Repeat exactly, and only, the lines of the entries below from the one with "doc_Title := EmptyString;" through the one with "ev_PrivacyLabel := EmptyString;", both ends included.

+---+

(* ===== verification/PipelineTypes.v ===== *)
(** * The data of the ingestion pipeline

    internal/pipeline/types.go and [IsKickoffEvent] of producer.go: the Kafka
    envelope, the fetched document and the parsed block. [EventKind] and
    [SyncMode] are string types in the source and stay strings here, since an
    envelope may carry any value. *)

From S2P Require Import Prelude GoString.

Definition EventDocumentChanged : string := "source.document_changed".
Definition EventDocumentDeleted : string := "source.document_deleted".
Definition EventReindex : string := "source.reindex".
Definition EventPurge : string := "source.purge".

Definition SyncModeSteady : string := "steady".
Definition SyncModeBackfill : string := "backfill".

Record IngestEvent := {
  ev_Kind : string;
  ev_TenantID : string;
  ev_SourceID : string;
  ev_DocumentID : string;
  ev_NamespaceID : string;
  ev_FetchURL : string;
  ev_Title : string;
  ev_MIMEType : string;
  ev_ContentType : string;
  ev_PrivacyLabel : string;
  ev_PreviousHash : string;
  ev_Metadata : gmap string string;
  ev_Force : bool;
  ev_InlineContent : string;
  ev_SyncMode : string;
  ev_RequestID : string
}.

Record Document := {
  doc_TenantID : string;
  doc_SourceID : string;
  doc_DocumentID : string;
  doc_NamespaceID : string;
  doc_Title : string;
  doc_MIMEType : string;
  doc_ContentType : string;
  doc_Content : string;
  doc_ContentHash : string;
  doc_PreviousHash : string;
  doc_PrivacyLabel : string;
  doc_IngestedAt : Time;
  doc_Metadata : gmap string string;
  doc_Force : bool
}.

Record Block := {
  BlockID : string;
  blk_Text : string;
  blk_Type : string;
  HeadingLevel : Z;
  Page : Z;
  Position : Z;
  blk_PrivacyLabel : string
}.

#[export] Instance IngestEvent_eq : EqDecision IngestEvent.
Proof. solve_decision. Defined.

(** The zero [Document] with its identifiers set, as Stage 1 builds it for a
    deletion. *)
Definition deletion_doc (evt : IngestEvent) : Document :=
  {| doc_TenantID := ev_TenantID evt; doc_SourceID := ev_SourceID evt;
     doc_DocumentID := ev_DocumentID evt; doc_NamespaceID := EmptyString;
     doc_Title := EmptyString; doc_MIMEType := EmptyString; doc_ContentType := EmptyString;
     doc_Content := EmptyString; doc_ContentHash := EmptyString;
     doc_PreviousHash := EmptyString; doc_PrivacyLabel := EmptyString; doc_IngestedAt := 0;
     doc_Metadata := ∅; doc_Force := false |}.

(** [evt.Kind == EventDocumentDeleted || evt.Kind == EventPurge]. *)
Definition is_deletion (evt : IngestEvent) : bool :=
  str_eqb (ev_Kind evt) EventDocumentDeleted || str_eqb (ev_Kind evt) EventPurge.

Definition IsKickoffEvent (evt : IngestEvent) : bool :=
  str_eqb (ev_Kind evt) EventReindex && String.prefix "source:" (ev_DocumentID evt)
  && str_eqb (ev_SyncMode evt) SyncModeBackfill.

(** An envelope that only names a tenant, a source and a document. *)
Definition plain_event (kind tenant source document : string) : IngestEvent :=
  {| ev_Kind := kind; ev_TenantID := tenant; ev_SourceID := source;
     ev_DocumentID := document; ev_NamespaceID := EmptyString; ev_FetchURL := EmptyString;
     ev_Title := EmptyString; ev_MIMEType := EmptyString; ev_ContentType := EmptyString;
     ev_PrivacyLabel := EmptyString; ev_PreviousHash := EmptyString; ev_Metadata := ∅;
     ev_Force := false; ev_InlineContent := EmptyString; ev_SyncMode := SyncModeSteady;
     ev_RequestID := EmptyString |}.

+---+

◆ **Completed task**
     doc_Title := EmptyString; doc_MIMEType := EmptyString; doc_ContentType := EmptyString;
     doc_Content := EmptyString; doc_ContentHash := EmptyString;
     doc_PreviousHash := EmptyString; doc_PrivacyLabel := EmptyString; doc_IngestedAt := 0;
     doc_Metadata := ∅; doc_Force := false |}.

(** [evt.Kind == EventDocumentDeleted || evt.Kind == EventPurge]. *)
Definition is_deletion (evt : IngestEvent) : bool :=
  str_eqb (ev_Kind evt) EventDocumentDeleted || str_eqb (ev_Kind evt) EventPurge.

Definition IsKickoffEvent (evt : IngestEvent) : bool :=
  str_eqb (ev_Kind evt) EventReindex && String.prefix "source:" (ev_DocumentID evt)
  && str_eqb (ev_SyncMode evt) SyncModeBackfill.

(** An envelope that only names a tenant, a source and a document. *)
Definition plain_event (kind tenant source document : string) : IngestEvent :=
  {| ev_Kind := kind; ev_TenantID := tenant; ev_SourceID := source;
     ev_DocumentID := document; ev_NamespaceID := EmptyString; ev_FetchURL := EmptyString;
     ev_Title := EmptyString; ev_MIMEType := EmptyString; ev_ContentType := EmptyString;
     ev_PrivacyLabel := EmptyString; ev_PreviousHash := EmptyString; ev_Metadata := ∅;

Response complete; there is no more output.